Sedangkan dari karakteristik pekerjaan, Ferry menjelaskan, kelas menengah di Indonesia sebagian besar bekerja di sektor formal dan wirausaha. Karenanya, pemerintah telah meningkatkan berbagai insentif bagi perusahaan yang awalnya 50 persen kini menjadi 100 persen.

Sementara bagi wirausaha, pemerintah memperkuat program pendampingan UMKM dan memperluas akses pembiayaan, seperti Kredit Usaha Rakyat (KUR) yang telah mencapai Rp280 triliun.

"Kelas menengah butuh pelampung, kalau KUR adalah kail, perumahan adalah ikannya, dan pelampung itu adalah jaminan kehilangan pekerjaan," jelas Ferry.

Selain itu, program kompensasi finansial dan dukungan pelatihan bagi pekerja yang kehilangan pekerjaan juga menjadi fokus utama pemerintah. Dengan subsidi pada beberapa kebutuhan kelas menengah, pemerintah berharap dapat menjaga daya beli mereka dan menjadikan kelas menengah sebagai pilar utama dalam perkembangan ekonomi Indonesia.

Kendati demikian, pemerintah juga tidak melupakan masyarakat kelas bawah dengan berbagai program bantuan sosial yang terus diperkuat untuk memastikan bahwa seluruh lapisan masyarakat tetap memiliki daya beli yang cukup.

Tantangan Eksternal Terus Bergulir
Selain menjaga daya beli kelas menengah, pemerintah juga gencar melakukan berbagai strategi dalam menjaga stabilitas perekonomian nasional, terutama untuk menghadapi tantangan eksternal yang silih berganti.

Ferry mengingatkan salah satu tantangan eksternal yang pernah dialami, yakni isu perlambatan ekonomi Tiongkok pada 2016. Padahal Negeri Tirai Bambu itu merupakan tujuan utama ekspor Indonesia dengan porsi sekitar 20 persen.

"Apa yang terjadi di Tiongkok, secara langsung atau tidak langsung akan mempengaruhi ekonomi kita, termasuk dalam hal investasi," jelasnya.

Kemudian, pada periode 2017-2019, ketegangan antara Amerika Serikat dan Tiongkok semakin meningkat, yang juga memberikan tekanan pada perekonomian global.
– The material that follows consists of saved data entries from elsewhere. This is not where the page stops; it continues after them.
(* ===== verification/LedgerInvariant.v ===== *)
(** * Every handler keeps the ledger

    The event loop of the reducer, handler by handler: whatever alerts it
    raises, a handler that returns leaves every book balanced. *)
From S2P Require Import Prelude JsMap Types MoveDomains Accounting RewardBook Replay Group.
From S2P Require Import WalletHandlers LpHandlers PoolHandlers ConfigHandlers Ledger GroupChecks Reducer.

(** ** Binds that remember what the first part returned *)

Lemma keeps_lift_bind {A B} (o : Outcome A) (k : A -> Replay B) :
  (forall a, o = Returns a -> Keeps (k a)) -> Keeps (lift o ≫= k).
Proof. intros Hk c b c' H Hok. replay_inv. by eapply (Hk _ eq_refl). Qed.

Lemma keeps_throwIf_bind {B} cond e (k : unit -> Replay B) :
  (cond = false -> Keeps (k tt)) -> Keeps (throwIf cond e ≫= k).
Proof. intros Hk c b c' H Hok. replay_inv. by eapply (Hk eq_refl). Qed.

(** Reading the projection: what follows runs on a ledger in order. *)
Lemma keeps_getNext_bind {B} (k : Proj.ProtocolProjection -> Replay B) :
  (forall p c b c', c.(Ctx.next) = p -> LedgerOk p -> k p c = (Returns b, c') -> LedgerOk c'.(Ctx.next)) ->
  Keeps (getNext ≫= k).
Proof. intros Hk c b c' H Hok. handler_inv. by eapply Hk. Qed.

Lemma keeps_withEpoch b i (k : LpEpoch.IndexedLpEpoch -> Replay unit) :
  (forall e, EpochOk e -> Keeps (k e)) ->
  Keeps (requireEpoch b i ≫= fun found => match found with None => mret tt | Some e => k e end).
Proof.
  intros Hk c u c' H Hok. replay_step. apply requireEpoch_returns in E as (-> & E & _).
  destruct (jsGet i _) as [e|] eqn:Eg.
  - eapply Hk; [|done|by rewrite E]. by eapply ledger_epoch.
  - handler_inv. by rewrite E.
Qed.

Lemma keeps_updateEpoch e : EpochOk e -> Keeps (updateEpoch e).
Proof. intros He. apply keeps_modifyNext. intros p H. by apply ledger_updateEpoch. Qed.

(** [solve_keeps] that remembers what lifted computations returned. *)
Ltac epoch_keeps :=
  repeat (intros;
    lazymatch goal with
    | |- Keeps (requireEpoch _ _ ≫= _) => apply keeps_withEpoch
    | |- Keeps (lift _ ≫= _) => apply keeps_lift_bind
    | |- Keeps (throwIf _ _ ≫= _) => apply keeps_throwIf_bind
    | |- Keeps (_ ≫= _) => apply keeps_bind
    | |- Keeps (modifyNext _) => apply keeps_modifyNext; ledger_frame
    | |- Keeps (updateEpoch _) => apply keeps_updateEpoch
    | |- Keeps (match _ with _ => _ end) => case_match
    | |- Keeps _ => apply _
    end).

(** An epoch whose book is untouched. *)
Ltac epoch_frame := match goal with H : EpochOk ?e |- EpochOk _ => exact H end.

(** ** Configuration *)

#[export] Instance keeps_config_init b e : Keeps (onProtocolInitialized b e).
Proof. unfold onProtocolInitialized. solve_keeps. Qed.
#[export] Instance keeps_config_token b e : Keeps (onTokenCreated b e).
Proof. unfold onTokenCreated. solve_keeps. Qed.
#[export] Instance keeps_config_sealed b e : Keeps (onLaunchSealed b e).
Proof. unfold onLaunchSealed. solve_keeps. Qed.
#[export] Instance keeps_config_closed b e : Keeps (onPoolClosed b e).
Proof. unfold onPoolClosed. solve_keeps. Qed.
#[export] Instance keeps_config_excluded b e : Keeps (onProtocolPrimaryStoreExcluded b e).
Proof. unfold onProtocolPrimaryStoreExcluded. solve_keeps. Qed.
#[export] Instance keeps_config_operational b e : Keeps (onOperationalPrimaryStoreExcluded b e).
Proof. unfold onOperationalPrimaryStoreExcluded. solve_keeps. Qed.
#[export] Instance keeps_config_faucet b e : Keeps (onFaucetConfigured b e).
Proof. unfold onFaucetConfigured. solve_keeps. Qed.
#[export] Instance keeps_config_reserve b e : Keeps (onPoolReserveBound b e).
Proof. unfold onPoolReserveBound. solve_keeps. Qed.
#[export] Instance keeps_rejectInV02 b m : Keeps (rejectInV02 b m).
Proof. unfold rejectInV02. solve_keeps. Qed.
#[export] Instance keeps_config_fee b e : Keeps (onFeeConfigurationChanged b e).
Proof. unfold onFeeConfigurationChanged. solve_keeps. Qed.
#[export] Instance keeps_config_faucetPause b e : Keeps (onFaucetPauseChanged b e).
Proof. unfold onFaucetPauseChanged. solve_keeps. Qed.
#[export] Instance keeps_config_swapLimits b e : Keeps (onSwapLimitsChanged b e).
Proof. unfold onSwapLimitsChanged. solve_keeps. Qed.
#[export] Instance keeps_config_liquidityLimits b e : Keeps (onLiquidityLimitsChanged b e).
Proof. unfold onLiquidityLimitsChanged. solve_keeps. Qed.
#[export] Instance keeps_config_pause b e : Keeps (onPauseStateChanged b e).
Proof. unfold onPauseStateChanged. solve_keeps. Qed.
#[export] Instance keeps_config_poolPause b e : Keeps (onPoolPauseChanged b e).
Proof. unfold onPoolPauseChanged. solve_keeps. Qed.
#[export] Instance keeps_config_admin b e : Keeps (onOperationalAdminChanged b e).
Proof. unfold onOperationalAdminChanged. solve_keeps. Qed.
#[export] Instance keeps_unknown b t : Keeps (onUnknownEvent b t).
Proof. unfold onUnknownEvent. solve_keeps. Qed.

(** ** Wallets *)

#[export] Instance keeps_registered b e : Keeps (onWalletRegistered b e).
Proof. unfold onWalletRegistered. solve_keeps. Qed.

#[export] Instance keeps_position b e : Keeps (onPositionCreated b e).
Proof.
  unfold onPositionCreated. intros c u c' H Hok. handler_inv.
  eapply (ledger_setPosition (Ctx.next c)); [done|reflexivity|by apply ledger_account|cbn; try lia; try done..].
  apply flows_position, Hok.
Qed.

#[export] Instance keeps_faucetGrant b e : Keeps (onFaucetGrant b e).
Proof. unfold onFaucetGrant. solve_keeps. Qed.
#[export] Instance keeps_transfer g b e : Keeps (onWalletTransfer g b e).
Proof. unfold onWalletTransfer. solve_keeps. Qed.
#[export] Instance keeps_debited b e : Keeps (onEligibleBalanceDebited b e).
Proof. unfold onEligibleBalanceDebited. solve_keeps. Qed.
#[export] Instance keeps_credited b e : Keeps (onEligibleBalanceCredited b e).
Proof. unfold onEligibleBalanceCredited. solve_keeps. Qed.

#[export] Instance keeps_claimed b e : Keeps (onRewardsClaimed b e).
Proof.
  unfold onRewardsClaimed. intros c u c' H Hok. handler_inv.
  eapply (ledger_setPosition (Ctx.next c)); [done|reflexivity|by apply ledger_account|cbn; try lia; try done..].
  apply flows_position, Hok.
Qed.

(** ** Materialization: weight first, then the claim *)

Lemma materializeWallet_returns b e u c c' :
  materializeWallet b e c = (Returns u, c') ->
  0 < e.(RewardsMaterialized.amount)
  /\ c'.(Ctx.next) = settleWallet e.(RewardsMaterialized.account) e.(RewardsMaterialized.amount)
       (weighWallet e.(RewardsMaterialized.account) e.(RewardsMaterialized.amount) c.(Ctx.next)).
Proof.
  unfold materializeWallet. intros H. replay_inv.
  match goal with H : adjustWalletAsset _ _ _ _ _ = _ |- _ => apply adjustWalletAsset_returns in H as [-> _] end.
  cbn in *. checked_inv. bools. split; [lia|done].
Qed.

#[export] Instance keeps_materialize b e : Keeps (materializeWallet b e).
Proof.
  intros c u c' [_ ->]%materializeWallet_returns H. by apply ledger_settleWallet, ledger_weighWallet.
Qed.

(** ** Fees, custody and the pool *)

#[export] Instance keeps_adapter b e : Keeps (onCustodyAdapterRegistered b e).
Proof.
  unfold onCustodyAdapterRegistered. intros c u c' H Hok. handler_inv.
  apply (ledger_setCustody (Ctx.next c)); [done|cbn; try lia; try done..]. apply Hok.
Qed.

#[export] Instance keeps_routeOpened b e : Keeps (onCustodyEpochRouteOpened b e).
Proof.
  unfold onCustodyEpochRouteOpened. intros c u c' H Hok. handler_inv.
  apply (ledger_setCustody (Ctx.next c)); [done|cbn; try lia; try done..]. apply Hok.
Qed.

#[export] Instance keeps_debitSell b e : Keeps (debitSellOnce b e).
Proof. unfold debitSellOnce. solve_keeps. Qed.

#[export] Instance keeps_fee g b e : Keeps (onReflectionFeeCollected g b e).
Proof.
  unfold onReflectionFeeCollected. apply keeps_bind; [solve_keeps|].
  intros _ c u c' H Hok. handler_inv.
  apply (ledger_ext (Ctx.next c)); [reflexivity..|cbn; lia| | | | | | |exact Hok]; done.
Qed.

#[export] Instance keeps_index b e : Keeps (onReflectionIndexAdvanced b e).
Proof. unfold onReflectionIndexAdvanced. solve_keeps. Qed.

#[export] Instance keeps_custodyShares b e : Keeps (onCustodySharesChanged b e).
Proof.
  unfold onCustodySharesChanged. intros c u c' H Hok. handler_inv.
  apply (ledger_setCustody (Ctx.next c)); [done|cbn; try lia; try done..]. apply Hok.
Qed.

#[export] Instance keeps_routed b e : Keeps (onCustodyRewardsRouted b e).
Proof.
  unfold onCustodyRewardsRouted. apply keeps_bind; [apply _|]. intros found c u c' H Hok.
  replay_cases; handler_inv;
    (apply (ledger_setCustody (Ctx.next c)); [done|cbn; try lia; try done..]; apply Hok).
Qed.

#[export] Instance keeps_swap b e : Keeps (onSwapExecuted b e).
Proof. unfold onSwapExecuted. solve_keeps. Qed.

#[export] Instance keeps_liquidity g b e : Keeps (onLiquidity g b e).
Proof. unfold onLiquidity. solve_keeps. Qed.

(** ** LP epochs *)

(** Closes [EpochOk] for an epoch with the position of [owner] rewritten. *)
Ltac epoch_position owner :=
  match goal with
  | H : EpochOk ?e |- EpochOk _ =>
      eapply (epoch_setPosition e _ owner);
        [done|reflexivity|first [by apply epoch_owner
          |match goal with Hg : jsGet owner _ = Some ?w |- _ => exact (epoch_found_owner owner e w H Hg) end]|cbn..]
  end.

Ltac lifted_values :=
  checked_inv;
  repeat match goal with
  | H : (if ?up then checkedMoveSignedU256AddUnsigned _ _ _ else _) = Returns _ |- _ =>
      apply addOrSubtract_value in H; subst
  | H : (if ?up then checkedMoveSignedU256SubtractUnsigned _ _ _ else _) = Returns _ |- _ =>
      apply subtractOrAdd_value in H; subst
  end.

#[export] Instance keeps_lpShares b e : Keeps (adjustLpShares b e).
Proof.
  unfold adjustLpShares. epoch_keeps.
  epoch_position e.(LpSharesChanged.owner); lifted_values; try destruct (LpSharesChanged.added e); lia.
Qed.

#[export] Instance keeps_opened b e : Keeps (onLpEpochOpened b e).
Proof.
  unfold onLpEpochOpened. epoch_keeps. split; [split; [apply jsWf_empty|constructor]|]. by apply balanced_epoch.
Qed.

#[export] Instance keeps_status b e : Keeps (onLpEpochStatusChanged b e).
Proof. unfold onLpEpochStatusChanged. epoch_keeps; epoch_frame. Qed.

#[export] Instance keeps_residue g b e : Keeps (onLpFractionalResidueRetired g b e).
Proof.
  unfold onLpFractionalResidueRetired. epoch_keeps.
  epoch_position e.(LpFractionalResidueRetired.owner); lifted_values;
    unfold lpPositionOrEmpty; simplify_option_eq; lia.
Qed.

#[export] Instance keeps_terminal b e : Keeps (onLpEpochTerminalDustClassified b e).
Proof. unfold onLpEpochTerminalDustClassified. epoch_keeps; epoch_frame. Qed.

#[export] Instance keeps_lpIndex g b e : Keeps (onLpRewardIndexAdvanced g b e).
Proof. unfold onLpRewardIndexAdvanced. epoch_keeps; epoch_frame. Qed.

#[export] Instance keeps_quarantine g b e : Keeps (onLpRewardQuarantined g b e).
Proof. unfold onLpRewardQuarantined. epoch_keeps; epoch_frame. Qed.

#[export] Instance keeps_lpClaimed b e : Keeps (onLpRewardsClaimed b e).
Proof.
  unfold onLpRewardsClaimed. epoch_keeps.
  epoch_position e.(LpRewardsClaimed.owner); lifted_values; lia.
Qed.

(** A transfer is a burn at the sender and a mint at the recipient. *)
Lemma epoch_transfer e e' from to wf wt :
  EpochOk e -> from <> to ->
  let sender := lpPositionOrEmpty from e.(LpEpoch.positions) in
  let recipient := lpPositionOrEmpty to e.(LpEpoch.positions) in
  e'.(LpEpoch.positions) = jsSet to wt (jsSet from wf (jsCopy e.(LpEpoch.positions))) ->
  wf.(LpPos.owner) = from -> wt.(LpPos.owner) = to ->
  wf.(LpPos.shares) + wt.(LpPos.shares) = sender.(LpPos.shares) + recipient.(LpPos.shares) ->
  wf.(LpPos.correction) + wt.(LpPos.correction) = sender.(LpPos.correction) + recipient.(LpPos.correction) ->
  wf.(LpPos.claimed) + wt.(LpPos.claimed) = sender.(LpPos.claimed) + recipient.(LpPos.claimed) ->
  e'.(LpEpoch.totalShares) = e.(LpEpoch.totalShares) ->
  e'.(LpEpoch.aggregateCorrection) = e.(LpEpoch.aggregateCorrection) ->
  e'.(LpEpoch.lifetimeClaimed) = e.(LpEpoch.lifetimeClaimed) -> EpochOk e'.
Proof.
  intros [Hmap Hb] Hne sender recipient E1 Hf Ht E2 E3 E4 E5 E6 E7. pose proof (proj1 Hmap) as Hwf.
  rewrite (jsCopy_wf _ Hwf) in E1. split; [rewrite E1; by repeat apply lpMap_set|].
  assert (Hr : lpPositionOrEmpty to (jsSet from wf e.(LpEpoch.positions)) = recipient).
  { unfold recipient, lpPositionOrEmpty. by rewrite jsGet_set_ne. }
  apply balanced_epoch in Hb. apply balanced_epoch.
  rewrite E1, !sumZ_setLpPosition, Hr by done. fold sender. lia.
Qed.

#[export] Instance keeps_lpTransfer b e : Keeps (onLpSharesTransferred b e).
Proof.
  unfold onLpSharesTransferred. epoch_keeps. bools. lifted_values.
  match goal with H : EpochOk ?e0 |- _ => eapply (epoch_transfer e0) end;
    [done|done|reflexivity|by apply epoch_owner|by apply epoch_owner|cbn; lia..].
Qed.

(** ** The event loop *)

#[export] Instance keeps_applyEvent g event : Keeps (applyEvent g event).
Proof. unfold applyEvent. destruct (body event); apply _. Qed.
Puncaknya, pada 2020, pandemi COVID-19 melanda dunia, menyebabkan pembatasan aktivitas yang berdampak besar pada perekonomian.

Belum selesai dengan pandemi, dunia kembali dihadapkan pada konflik geopolitik Rusia-Ukraina dan kebijakan moneter ketat di negara-negara maju.

Meskipun demikian, Ferry mencatat bahwa ekonomi Indonesia masih mampu tumbuh sekitar 5 persen. "Memang pada 2020-2021 kita sempat mengalami kontraksi ekonomi, tetapi dari kontraksi -0,7 persen kita bisa tumbuh kembali 3,7 persen, dan pada 2022 kembali ke 5,3 persen," ungkapnya.

Menurut Ferry, pemulihan ekonomi secara cepat ini berkat strategi integrasi kebijakan yang kuat dan efektif yang dilakukan pemerintah, seperti menjaga pasokan kebutuhan pokok, distribusi pangan, hingga peningkatan kerja sama antar daerah.

Strategi-strategi ini memungkinkan Indonesia mencapai keseimbangan antara produsen dan konsumen dalam target inflasi yang kini menjadi salah satu fokus utama pemerintah dalam menjaga stabilitas ekonomi di tengah beragamnya tantangan global.

"Inflasi kita harapkan berada di kisaran 2,5 persen dengan toleransi plus minus 1 persen," ujarnya.